We also installed the Watts hot water recirculator, and, boy, does that thing make a difference! We used to wait for at least 30 seconds for hot water, but now it's pretty much instant. I was going to get the version where you install the pump under your sink, but ended up getting one where the pump goes on the water heater, which made for a cleaner install.
If you've never seen these, here's how they work: the pump goes on the hot water outlet from your water heater and runs on a schedule you define with a timer thingie.
Then you install a little temperature-controlled valve on the faucet furthest from your water heater.
The valve connects your hot and cold lines (creating a loop), and opens when the hot water temp drops. If the pump is running, pressure in your hot water line is higher than your cold line, so water from your hot line will be pushed into your cold line, where it will eventually make it back to the water heater. This action draws new hot water into the hot line.

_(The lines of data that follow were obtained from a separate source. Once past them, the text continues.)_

(** * worldgen: the in-browser simulation of [src/app/main.js]

    A shallow embedding of the game logic (status effects, skill checks,
    dialogue traversal, the quest state machine, item spawning, collision
    push-out, the shop) together with the properties its specification
    states about it.

    Conventions of the embedding.
    - A JavaScript number is a rational ([Q]). Where a statement depends
      on how doubles round (the threshold of the skill check, the push out
      of a rectangle), each arithmetic operation is followed by
      [roundDouble], the rounding of IEEE binary64; elsewhere the
      arithmetic is exact and the statements keep to what the code itself
      compares or clamps. Infinities and [NaN] are doubles that [Q] does
      not have; the [illusion] module, where they arise, is embedded on
      the machine's doubles.
    - The global object [G] is the record [Game]; a function that mutates
      [G] is a function [Game -> Game], and one that can raise a
      [TypeError] runs in the monad [M], whose [Throw] outcome keeps the
      state reached when the exception left the handler.
    - [Math.random()] reads the stream [random] at the cursor [rngIx].
    - The loaded JSON ([dialoguesData], [inventoryData]) is reference data
      and is a parameter of the functions that read it. *)

From Stdlib Require Import QArith Qround Qminmax Qabs Qpower Lqa Lia.
From Stdlib Require PrimFloat FloatOps.
From stdpp Require Import base option list strings pretty gmap.

Local Open Scope string_scope.
Local Open Scope Q_scope.
(** * serialchemy: ModelSerializer

    A shallow embedding of [src/serialchemy/model_serializer.py] and the
    properties of its field resolution, [dump], [load] and lazy default
    serializer assignment.

    Python objects that the serializer mutates in place live in explicit
    stores: [Field] objects (shared by every serializer entry that names
    them) and model instances.  Python dicts are insertion-ordered
    association lists with unique keys.  Exceptions are an error result
    next to the state, so the effects of a call that raises stay visible. *)

From stdpp Require Import base option list strings.
From Stdlib Require Import ZArith.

Yesterday, I helped with an Open Water scuba class, and then came home to work on getting the hood installed. Installing a hood isn't particularly difficult, it's just that we didn't add any blocking to support it before we sheetrocked that wall. Our main bathroom is on the opposite side of that wall, and we plan to remodel it eventually, so the best option was to install the blocking from that side. Here's a shot of me in my dive underwear opening the wall with the sawsall:
Once I had the wall opened, it was relatively easy to add a couple horizontal 2x4's between the framing. The only difficult part was that the bathroom vent pipe was right in the middle, but I was able to slip the blocking behind it (on the kitchen side).
With the blocking in place, installing the hood was simply a matter of screwing the hood and the duct cover support to the wall. I had previously laid everything out on the wall so the hood was level and centered over the cooktop cabinet. The laser level I bought the other day really comes in handy for this kind of task when you're working by yourself.

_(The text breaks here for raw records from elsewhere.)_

Lemma Observer_start_run (w : world) (m : Z) :
  Observer_start Observer (PInt m) w =
  Ok PObj (with_attrs (tick w)
             (<["_current_value" := PInt 0]>
                (<["start_time" := mkfloat (clock w (ticks w))]>
                   (<["_max_value" := PInt m]> (attrs w))))).
Proof.
  unfold Observer_start, _set_max_value. repeat mstep.
  unfold update, Observer_update. rewrite bind_assoc. repeat mstep. reflexivity.
Qed.

Lemma LoggingObserver_start_observed (w : world) (m lu : Z) :
  attrs w !! "last_update" = Some (PInt lu) ->
  exists w',
    Observer_start LoggingObserver (PInt m) w = Ok PObj w' /\
    get_max_value LoggingObserver w' = Ok (PInt m) w' /\
    attrs w' !! "start_time" = Some (mkfloat (clock w (ticks w))) /\
    get_current_value LoggingObserver w' = Ok (PInt 0) w'.
Proof.
  intros Hlu. unfold Observer_start, _set_max_value. repeat mstep.
  match goal with |- context [bind (update LoggingObserver (PInt 0)) _ ?w1] =>
    assert (Hu := LoggingObserver_update_run w1 0 lu m ltac:(attr) ltac:(attr)) end.
  destruct (crossed 0 lu); rewrite (bind_Ok _ _ _ _ _ Hu);
    eexists; (split; [reflexivity|]);
    unfold get_max_value, get_current_value;
    repeat split; try apply getattr_Some; attr.
Qed.

Lemma ProgressBarObserver_start_run (bar_start : M pyval) (w : world) (m : Z) :
  ProgressBarObserver_start bar_start ProgressBarObserver (PInt m) w =
  match bar_start
          (with_log (with_attrs w (<["maxval" := PInt m]> (attrs w)))
             (LogInfo ("Rendering " +:+ pretty m +:+ " total tiles.") [] :: log w))
  with
  | Ok _ w' => Ok PNone w'
  | Raise e w' => Raise e w'
  end.
Proof.
  unfold ProgressBarObserver_start, _set_max_value. mstep.
  cbn [fmt_d as_num]. repeat mstep. wsimpl.
  unfold bind. now destruct (bar_start _).
Qed.

(** C5, as amended.  On the base tracker and on the log sink, [start] with
    an integer [max_value] sets [max_value], records [start_time = now],
    performs the internal [update(0)] and returns the tracker itself.  The
    [start] of the status file sink writes the document announcing the
    number of tiles, records [start_time = now] and sets [max_value]; it
    performs no [update(0)], so the current value and the last emitted value
    stay what they were.  The [start] of the terminal sink sets the
    [max_value] of the bar renderer, logs the line announcing the number of
    tiles and then runs the start sequence of the renderer, whatever that
    is, on the instance so prepared: it ends as that sequence ends, fails as
    it fails, and answers [None] itself, so it never meets the contract of
    the base [start]. *)
Theorem start_by_class (w : world) (m : Z) :
  (start_contract Observer (Observer_start Observer (PInt m)) m w /\
   exists w',
     Observer_start Observer (PInt m) w = Ok PObj w' /\
     get_max_value Observer w' = Ok (PInt m) w' /\
     attrs w' !! "start_time" = Some (mkfloat (clock w (ticks w))) /\
     get_current_value Observer w' = Ok (PInt 0) w') /\
  (forall lu, attrs w !! "last_update" = Some (PInt lu) ->
     start_contract LoggingObserver (Observer_start LoggingObserver (PInt m)) m w /\
     exists w',
       Observer_start LoggingObserver (PInt m) w = Ok PObj w' /\
       get_max_value LoggingObserver w' = Ok (PInt m) w' /\
       attrs w' !! "start_time" = Some (mkfloat (clock w (ticks w))) /\
       get_current_value LoggingObserver w' = Ok (PInt 0) w') /\
  (forall mr, attrs w !! "minrefresh" = Some mr ->
     exists r w',
       JSObserver_start JSObserver (PInt m) w = Ok r w' /\
       get_max_value JSObserver w' = Ok (PInt m) w' /\
       attrs w' !! "start_time" = Some (mkfloat (clock w (ticks w))) /\
       file w' = Some (FDoc {| doc_message := "Rendering " +:+ pretty m +:+ " tiles";
                               doc_update := fmt_s mr |}) /\
       attrs w' !! "_current_value" = attrs w !! "_current_value" /\
       attrs w' !! "last_update" = attrs w !! "last_update") /\
  (exists w1,
     get_max_value ProgressBarObserver w1 = Ok (PInt m) w1 /\
     attrs w1 = <["maxval" := PInt m]> (attrs w) /\
     log w1 = LogInfo ("Rendering " +:+ pretty m +:+ " total tiles.") [] :: log w /\
     ticks w1 = ticks w /\ fd w1 = fd w /\ file w1 = file w /\
     forall bar_start : M pyval,
       (forall r0 w', bar_start w1 = Ok r0 w' ->
          ProgressBarObserver_start bar_start ProgressBarObserver (PInt m) w
          = Ok PNone w') /\
       (forall e w', bar_start w1 = Raise e w' ->
          ProgressBarObserver_start bar_start ProgressBarObserver (PInt m) w
          = Raise e w') /\
       ~ start_contract ProgressBarObserver
           (ProgressBarObserver_start bar_start ProgressBarObserver (PInt m)) m w).
Proof.
  split; [|split; [|split]].
  - split; [apply Observer_start_contract|].
    rewrite Observer_start_run. eexists. split; [reflexivity|].
    unfold get_max_value, get_current_value.
    repeat split; try apply getattr_Some; attr.
  - intros lu Hlu. split.
    + now apply (LoggingObserver_start_contract w m lu).
    + now apply (LoggingObserver_start_observed w m lu).
  - intros mr Hmr. rewrite (JSObserver_start_run mr m w Hmr).
    eexists _, _. split; [reflexivity|]. unfold get_max_value.
    repeat split; try (apply getattr_Some; attr); try attr;
      cbn [attrs file]; now rewrite ?lookup_insert_ne by discriminate.
  - exists (with_log (with_attrs w (<["maxval" := PInt m]> (attrs w)))
              (LogInfo ("Rendering " +:+ pretty m +:+ " total tiles.") [] :: log w)).
    split; [unfold get_max_value; apply getattr_Some; attr|].
    do 5 (split; [reflexivity|]).
    intros bar_start. split; [|split].
    + intros r0 w' Hb. now rewrite ProgressBarObserver_start_run, Hb.
    + intros e w' Hb. now rewrite ProgressBarObserver_start_run, Hb.
    + intros (r & w' & _ & Hs). rewrite ProgressBarObserver_start_run in Hs.
      destruct (bar_start _); discriminate.
Qed.

(** C5 as stated fails on the status file sink: its [start] returns [None],
    not the tracker, and leaves the current value at the [-1] of the
    constructor. *)
Lemma JSObserver_start_breaks_contract :
  ~ start_contract JSObserver (JSObserver_start JSObserver (PInt 100)) 100
      (js_built epoch) /\
  value (JSObserver_start JSObserver (PInt 100) (js_built epoch)) = Some PNone /\
  value ((JSObserver_start JSObserver (PInt 100) ;; get_current_value JSObserver)
           (js_built epoch)) = Some (PInt (-1)).
Proof.
  split; [|split].
  - intros (r & w' & _ & Hs). apply (f_equal value) in Hs.
    vm_compute in Hs. discriminate.
  - vm_compute. reflexivity.
  - vm_compute. reflexivity.
Qed.

(** ** The lifecycle predicates *)

(** On the base tracker the three predicates follow the calls: all false on
    a fresh instance, [is_started] and [is_running] true once [start] has
    run, [is_finished] true and [is_running] false once [finish] has. *)
Lemma Observer_lifecycle (clk : nat -> Q) (m : Z) :
  value ((Observer__init__ ;; is_started Observer) (fresh clk)) = Some (PBool false) /\
  value ((Observer__init__ ;; is_finished Observer) (fresh clk)) = Some (PBool false) /\
  value ((Observer__init__ ;; is_running Observer) (fresh clk)) = Some (PBool false) /\
  value ((Observer__init__ ;; Observer_start Observer (PInt m) ;;
          is_started Observer) (fresh clk)) = Some (PBool true) /\
  value ((Observer__init__ ;; Observer_start Observer (PInt m) ;;
          is_running Observer) (fresh clk)) = Some (PBool true) /\
  value ((Observer__init__ ;; Observer_start Observer (PInt m) ;;
          is_finished Observer) (fresh clk)) = Some (PBool false) /\
  value ((Observer__init__ ;; Observer_start Observer (PInt m) ;; Observer_finish ;;
          is_finished Observer) (fresh clk)) = Some (PBool true) /\
  value ((Observer__init__ ;; Observer_start Observer (PInt m) ;; Observer_finish ;;
          is_running Observer) (fresh clk)) = Some (PBool false).
Proof. repeat split; vm_compute; reflexivity. Qed.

After the hood was secured to the wall, Jen and I ran a new 15-amp circuit first to the outlet for the cooktop, then up to the hood. If we had run the electrical before sheetrocking the wall, I probably would have tapped into the existing 20-amp circuit that the kitchen outlets are on. However, this would have been a mistake because that's a GFI circuit, and the cooktop manual says it might trip a GFI circuit. So, in hindsight, the extra effort is probably going to pay off.
The only other thing to do with the hood is to get the stainless duct cover cut down. The hood comes with two covers that fit together so you can telescope them to the right length. Both of them are too long for our ceiling, so we'll have to take it to a sheet metal shop and have them cut it down with a waterjet or laser or something.
Our plan today is to get a couple little things at Home Depot, then hopefully finish plumbing the fridge, relocate the 220V outlet for the oven, and start setting some cabinets.